Geinitziidae Temporal range: Kungurian–Early Cretaceous PreꞒ Ꞓ O S D C P T J K Pg N

Scientific classification
- Kingdom: Animalia
- Phylum: Arthropoda
- Class: Insecta
- Order: †Reculida
- Family: †Geinitziidae Handlirsch, 1906
- Genera: See text

= Geinitziidae =

Extinct family of insects

Geinitziidae is an extinct family of polyneopteran insects, known from the Permian to Cretaceous. They are currently considered to be members "Grylloblattida" a poorly defined group of extinct insects thought to be related to modern ice crawlers (Grylloblattidae). Other authors place them in the extinct order Reculida.
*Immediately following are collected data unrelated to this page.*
(** The mean of a non-empty column of numbers is their arithmetic mean. *)
Lemma mean_Fin (qs : list Q) :
  qs <> [] -> mean (map Fin qs) = Fin (Spec.arithmetic_mean qs).
Proof.
  intros Hne. unfold mean. rewrite filter_notna_Fin.
  destruct qs as [| q qs]; [congruence |].
  cbn [map]. change (Fin q :: map Fin qs) with (map Fin (q :: qs)).
  rewrite fold_fadd_Fin, length_map. reflexivity.
Qed.

Lemma count_Fin (qs : list Q) : count (map Fin qs) = List.length qs.
Proof. unfold count. rewrite filter_notna_Fin. apply length_map. Qed.

(** [count] is the number of rows whose cell is not missing. *)
Lemma count_rows {R : Type} (f : R -> float) (g : list R) :
  count (map f g) = List.length (filter (fun r => notna (f r)) g).
Proof.
  unfold count. induction g as [| r g IH]; [reflexivity |].
  cbn [map filter]. destruct (notna (f r)); simpl; rewrite IH; reflexivity.
Qed.

Lemma indicator_sum (name : string) (col : list (option string)) :
  forall a : Q,
    (fold_left Qplus (map (indicator name) col) a
     == a + inject_Z (Z.of_nat (List.length (filter (label_is name) col))))%Q.
Proof.
  induction col as [| c col IH]; intros a; simpl.
  - unfold inject_Z. simpl. ring.
  - rewrite IH. unfold indicator. destruct (label_is name c); simpl List.length.
    + rewrite Nat2Z.inj_succ, <- Z.add_1_r, inject_Z_plus. simpl. ring.
    + ring.
Qed.

(** The share of a label in a non-empty column is the proportion of the
    cells that carry it. *)
Lemma share_proportion (name : string) (col : list (option string)) :
  col <> [] -> feq (share name col) (Fin (Spec.proportion (label_is name) col)).
Proof.
  intros Hne. unfold share.
  replace (map (fun c => if label_is name c then Fin 1%Q else Fin 0%Q) col)
    with (map Fin (map (indicator name) col)).
  - rewrite mean_Fin.
    + simpl. unfold Spec.arithmetic_mean, Spec.proportion, Spec.Qsum.
      rewrite indicator_sum, length_map. apply Qdiv_comp; [ring | reflexivity].
    + destruct col; [congruence | discriminate].
  - rewrite map_map. apply map_ext. intros c. unfold indicator.
    destruct (label_is name c); reflexivity.
Qed.

(** ** The group keys *)

Lemma insert_key_In (d x : date) (keys : list date) :
  In x (insert_key d keys) <-> x = d \/ In x keys.
Proof.
  induction keys as [| k keys IH]; simpl.
  - intuition.
  - destruct (date_eqb d k) eqn:E.
    + apply date_eqb_eq in E. subst k. simpl. intuition.
    + destruct (date_leb d k); simpl; [intuition |].
      rewrite IH. intuition.
Qed.

Lemma group_keys_In (col : list (option date)) (d : date) :
  In d (group_keys col) <-> In (Some d) col.
Proof.
  induction col as [| c col IH]; simpl; [tauto |].
  destruct c as [x |].
  - rewrite insert_key_In, IH. split.
    + intros [-> | H]; auto.
    + intros [[= ->] | H]; auto.
  - rewrite IH. split; [auto | intros [H | H]; [discriminate | exact H]].
Qed.

Lemma before_leb (a b : date) : before a b -> date_leb a b = true.
Proof. apply date_leb_total. Qed.

Lemma before_trans_leb (a b c : date) :
  date_leb a b = true -> before b c -> before a c.
Proof.
  unfold before. intros H1 H2.
  destruct (date_leb c a) eqn:E; [| reflexivity].
  rewrite (date_leb_trans _ _ _ E H1) in H2. discriminate.
Qed.

Lemma insert_key_sorted (d : date) (keys : list date) :
  StronglySorted before keys -> StronglySorted before (insert_key d keys).
Proof.
  induction 1 as [| k keys Hs IH Hall]; simpl.
  - constructor; constructor.
  - destruct (date_eqb d k) eqn:E; [constructor; assumption |].
    destruct (date_leb d k) eqn:L.
    + assert (Hdk : before d k).
      { unfold before. destruct (date_leb k d) eqn:L'; [| reflexivity].
        rewrite (date_leb_antisym _ _ L L'), date_eqb_refl in E. discriminate. }
      constructor; [constructor; assumption |].
      constructor; [exact Hdk |].
      rewrite Forall_forall in Hall |- *. intros x Hx.
      eapply before_trans_leb; [apply before_leb; exact Hdk | exact (Hall x Hx)].
    + constructor; [exact IH |].
      rewrite Forall_forall in Hall |- *. intros x Hx.
      apply insert_key_In in Hx. destruct Hx as [-> | Hx]; [exact L | auto].
Qed.

Lemma group_keys_sorted (col : list (option date)) :
  StronglySorted before (group_keys col).
Proof.
  induction col as [| [x |] col IH]; simpl.
  - constructor.
  - apply insert_key_sorted. exact IH.
  - exact IH.
Qed.

Lemma sorted_NoDup (keys : list date) : StronglySorted before keys -> NoDup keys.
Proof.
  induction 1 as [| k keys Hs IH Hall]; constructor; [| exact IH].
  intros Hin. rewrite Forall_forall in Hall. specialize (Hall k Hin).
  unfold before in Hall. rewrite date_leb_refl in Hall. discriminate.
Qed.

Lemma daily_of_dates (dated : list (option date * News.row)) :
  map Daily.DATE (daily_of dated) = group_keys (map fst dated).
Proof. unfold daily_of. rewrite map_map. simpl. apply map_id. Qed.

(** A key of [groupby] has at least one row. *)
Lemma group_nonempty (dated : list (option date * News.row)) (d : date) :
  In (Some d) (map fst dated) -> group d dated <> [].
Proof.
  intros H. apply in_map_iff in H. destruct H as ([c r] & Hc & Hin).
  simpl in Hc. subst c. unfold group.
  assert (Hf : In (Some d, r) (filter (fun p => on_date d (fst p)) dated)).
  { apply filter_In. split; [exact Hin |]. apply on_date_true. reflexivity. }
  destruct (filter _ dated); [contradiction | discriminate].
Qed.

(** The rows of a group are the rows of that date. *)
Lemma group_In (dated : list (option date * News.row)) (d : date) (r : News.row) :
  In r (group d dated) <-> In (Some d, r) dated.
Proof.
  unfold group. rewrite in_map_iff. split.
  - intros ([c r'] & <- & H). apply filter_In in H. destruct H as [H E].
    apply on_date_true in E. simpl in *. subst c. exact H.
  - intros H. exists (Some d, r). split; [reflexivity |].
    apply filter_In. split; [exact H | apply on_date_true; reflexivity].
Qed.

Lemma daily_of_row (dated : list (option date * News.row)) (row : Daily.row) :
  In row (daily_of dated) ->
  In (Some (Daily.DATE row)) (map fst dated)
  /\ row = aggregate (Daily.DATE row) (group (Daily.DATE row) dated).
Proof.
  unfold daily_of. rewrite in_map_iff. intros (d & <- & Hd).
  apply group_keys_In in Hd. simpl. auto.
Qed.

End Daily.

(** C3 (as the code has it).  The aggregate has exactly one row for each
    date that has a headline.  In the row of a date, the headline count is
    the number of that date's rows that have a score; when no score is
    missing the mean score is the arithmetic mean of the scores of that
    date's rows and the count is the number of those rows; the positive and
    negative shares are the proportions of that date's rows labelled
    "positive" and "negative".  For three headlines of scores 0.2, -0.4 and
    0.1, labelled as the scorer labels them, the row has mean -1/30, count
    3, positive share 2/3 and negative share 1/3. *)
Theorem daily_aggregate
  (df : frame BuildPanel.News.row) (daily : list BuildPanel.Daily.row) :
  BuildPanel.load_news df = inr daily ->
  (forall d, In d (map BuildPanel.Daily.DATE daily)
             <-> In (Some d) (map fst (BuildPanel.dated df)))
  /\ NoDup (map BuildPanel.Daily.DATE daily)
  /\ (forall row, In row daily ->
        BuildPanel.group (BuildPanel.Daily.DATE row) (BuildPanel.dated df) <> []
        /\ (forall r, In r (BuildPanel.group (BuildPanel.Daily.DATE row)
                                             (BuildPanel.dated df))
                      <-> In (Some (BuildPanel.Daily.DATE row), r) (BuildPanel.dated df))
        /\ BuildPanel.Daily.NUM_HEADLINES row
           = List.length
               (filter (fun r => notna (BuildPanel.News.FINBERT_SCORE r))
                       (BuildPanel.group (BuildPanel.Daily.DATE row)
                                         (BuildPanel.dated df)))
        /\ (forall qs,
              map BuildPanel.News.FINBERT_SCORE
                  (BuildPanel.group (BuildPanel.Daily.DATE row) (BuildPanel.dated df))
              = map Fin qs ->
              BuildPanel.Daily.DAILY_SENTIMENT row = Fin (Spec.arithmetic_mean qs)
              /\ BuildPanel.Daily.NUM_HEADLINES row
                 = List.length (BuildPanel.group (BuildPanel.Daily.DATE row)
                                                 (BuildPanel.dated df)))
        /\ feq (BuildPanel.Daily.POS_SHARE row)
               (Fin (Spec.proportion (BuildPanel.label_is "positive")
                       (map BuildPanel.News.FINBERT_LABEL
                            (BuildPanel.group (BuildPanel.Daily.DATE row)
                                              (BuildPanel.dated df)))))
        /\ feq (BuildPanel.Daily.NEG_SHARE row)
               (Fin (Spec.proportion (BuildPanel.label_is "negative")
                       (map BuildPanel.News.FINBERT_LABEL
                            (BuildPanel.group (BuildPanel.Daily.DATE row)
                                              (BuildPanel.dated df))))))
  /\ (exists row,
        BuildPanel.load_news Sample.three_headlines = inr [row]
        /\ BuildPanel.Daily.DATE row = mkDate 2025 9 15
        /\ feq (BuildPanel.Daily.DAILY_SENTIMENT row) (Fin (- (1 # 30))%Q)
        /\ BuildPanel.Daily.NUM_HEADLINES row = 3
        /\ feq (BuildPanel.Daily.POS_SHARE row) (Fin (2 # 3)%Q)
        /\ feq (BuildPanel.Daily.NEG_SHARE row) (Fin (1 # 3)%Q)).
Proof.
  intros Hload.
  assert (Hd : daily = BuildPanel.daily_of (BuildPanel.dated df)).
  { unfold BuildPanel.load_news in Hload.
    destruct (negb _); [discriminate |].
    destruct (BuildPanel.missing_columns df BuildPanel.sentiment_cols);
      [congruence | discriminate]. }
  subst daily. rewrite daily_of_dates.
  split; [intros d; apply group_keys_In |].
  split; [apply sorted_NoDup, group_keys_sorted |].
  split.
  - intros row Hrow. apply daily_of_row in Hrow. destruct Hrow as [Hin Hrow].
    set (g := BuildPanel.group (BuildPanel.Daily.DATE row) (BuildPanel.dated df)) in *.
    assert (Hg : g <> []) by (apply group_nonempty; exact Hin).
    split; [exact Hg |].
    split; [intros r; apply group_In |].
    split; [rewrite Hrow at 1; apply count_rows |].
    split.
    + intros qs Hqs. rewrite Hrow. cbn [BuildPanel.Daily.DAILY_SENTIMENT
        BuildPanel.Daily.NUM_HEADLINES BuildPanel.aggregate].
      rewrite Hqs, count_Fin. split.
      * apply mean_Fin. intros ->. destruct g; [congruence | discriminate].
      * rewrite <- (length_map Fin qs), <- Hqs. apply length_map.
    + rewrite Hrow. cbn [BuildPanel.Daily.POS_SHARE BuildPanel.Daily.NEG_SHARE
        BuildPanel.aggregate].
      split; apply share_proportion; intros E; apply map_eq_nil in E; congruence.
  - eexists. split; [reflexivity |].
    split; [reflexivity |]. split; [reflexivity |]. split; [reflexivity |].
    split; reflexivity.
Qed.

Lemma daily_aggregate_witness :
  NoDup (map BuildPanel.Daily.DATE Sample.three_daily)
  /\ exists row,
       BuildPanel.load_news Sample.three_headlines = inr [row]
       /\ BuildPanel.Daily.NUM_HEADLINES row = 3.
Proof.
  destruct (@daily_aggregate Sample.three_headlines Sample.three_daily)
    as (_ & Hnd & _ & (row & Hrow & _ & _ & Hn & _)).
  - reflexivity.
  - split; [exact Hnd |]. exists row. split; [exact Hrow | exact Hn].
Defined.

(** C3 as stated fails in its example: of the scores 0.2, -0.4 and 0.1 two
    are above 0.05, so two of the three headlines are labelled "positive"
    and the positive share of the date is 2/3, not 1/3. *)
Lemma positive_share_of_example :
  map SentimentFinbert.label [0.2%Q; (-0.4)%Q; 0.1%Q]
  = ["positive"; "negative"; "positive"]
  /\ exists row,
       BuildPanel.load_news Sample.three_headlines = inr [row]
       /\ feq (BuildPanel.Daily.POS_SHARE row) (Fin (2 # 3)%Q)
       /\ (feq (BuildPanel.Daily.POS_SHARE row) (Fin (1 # 3)%Q) -> False).
Proof.
  split; [reflexivity |].
  eexists. split; [reflexivity |]. split; [reflexivity |].
  simpl. intros H. discriminate H.
Qed.

(* ===================================================================== *)
(** * The run of the panel builder                                        *)
(* ===================================================================== *)

Section KeyCheck.
Import BuildPanel.

Lemma load_news_daily (df : frame News.row) (daily : list Daily.row) :
  load_news df = inr daily -> daily = daily_of (dated df).
Proof.
  unfold load_news. destruct (negb _); [discriminate |].
  destruct (missing_columns df sentiment_cols); [congruence | discriminate].
Qed.

Lemma forallb_is_nat {A : Type} (col : list (option A)) :
  forallb (@Pd.is_nat A) col = true <-> forall c, In c col -> c = None.
Proof.
  rewrite forallb_forall. split; intros H c Hc.
  - specialize (H c Hc). destruct c; [discriminate | reflexivity].
  - rewrite (H c Hc). reflexivity.
Qed.

(** A column of dates is a [datetime64] column exactly when it is not
    empty and holds no date. *)
Lemma date_dtype_datetime64 {A : Type} (col : list (option A)) :
  Pd.date_dtype col = Pd.datetime64
  <-> col <> [] /\ forall c, In c col -> c = None.
Proof.
  destruct col as [| c col]; [simpl; split; [discriminate | intros [H _]; congruence] |].
  unfold Pd.date_dtype. rewrite <- forallb_is_nat.
  destruct (forallb _ (c :: col)); split; try discriminate; try tauto.
  - intros _. split; [discriminate | reflexivity].
  - intros [_ H]. discriminate H.
Qed.

Lemma date_dtype_cases {A : Type} (col : list (option A)) :
  Pd.date_dtype col = Pd.datetime64 \/ Pd.date_dtype col = Pd.object.
Proof. unfold Pd.date_dtype. destruct col; [auto |]. destruct (forallb _ _); auto. Qed.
Unlike modern ice crawlers, which are wingless, they had large wings, bearing a superficial resemblance to cockroaches, and are thought to have been day-active above ground predators.

== Taxonomy ==
After
- †Fletchitzia Riek 1976 – Molteno Formation, South Africa, Lesotho, Late Triassic (Carnian)
- †Geinitzia Handlirsch 1906 – Iva-Gora Beds Formation, Russia, Middle Permian (Roadian); Poldarsa Formation, Russia, Late Permian (Wuchiapingian); Mal'tseva Formation, Russia, Late Permian (Changhsingian); Sagul Formation, Kyrgyzstan, Lias Group, England; Posidonia Shale, Green Series, Germany, Early Jurassic (Toarcian); Daohugou, China, Middle Jurassic (Callovian)
- †Permoshurabia Aristov 2009 – Lek-Vorkuta Formation, Koshelevka Formation, Russia, Early Permian (Kungurian); Iva-Gora Beds Formation, Russia, Middle Permian (Roadian); Mal'tseva Formation, Russia, Late Permian (Changhsingian); Potrerillos Formation, Argentina, Late Triassic (Carnian)
- †Permovalia Aristov 2015 – Belebeevo Formation, Russia, Middle Permian (Roadian)
- †Permuliercula Aristov 2020 – Mal'tseva Formation, Russia, Late Permian (Changhsingian)
- †Prosepididontus Handlirsch 1920 – Green Series, Germany, Early Jurassic (Toarcian)
- †Roemerula Bode 1953 – Posidonia Shale, Germany, Early Jurassic (Toarcian)
- †Sauk Aristov 2018 – Sauk-Tanga, Kyrgyzstan, Early Jurassic (Toarcian)
- †Say Aristov 2018 – Sagul Formation, Kyrgyzstan, Early Jurassic (Toarcian)
- †Shurabia Martynov 1937 – Iva-Gora Beds Formation, Russia, Roadian, Poldarsa Formation, Russia, Wuchiapingian; Khungtukun Formation, Russia, Changhsingian; Amisan Formation, South Korea, Late Triassic; Momonoki Formation, Japan, Late Triassic; Madygen Formation, Kyrgyzstan, Late Triassic; Molteno Formation, South Africa, Carnian; Mount Crosby Insect Bed, Australia, Late Triassic (Norian); Kugitang Formation, Taijikistan, Early Jurassic; Menkoushan Formation, China, Dzhil Formation, Kyrgyzstan, Early Jurassic (Sinemurian), Osinovo Formation, Cheremkhovskaya Formation, Russia, Sagul Formation, Sulyukta Formation Kyrgyzstan, Toarcian Daohugou, China, Callovian; Khasurty locality, Russia, Early Cretaceous (Neocomian)
- †Sinosepididontus Huang and Nel 2008 – Daohugou, China, Callovian; Shar-Teeg, Mongolia, Late Jurassic (Tithonian)
- †Stegopterum Sharov 1961 – Lek-Vorkuta Formation, Russia, Kungurian; Iva-Gora Beds Formation, Mitina Formation, Russia, Roadian; Kazankovo-Markinskaya Formation, Russia, Middle Permian (Wordian); Mal'tseva Formation, Russia, Changhsingian
- †Sukhonia Aristov 2013 – Poldarsa Formation, Russia, Wuchiapingian
A possible geinitziid, suggested to represent a specimen of Shurabia, is known from the mid Cretaceous (Albian-Cenomanian) Burmese amber of Myanmar.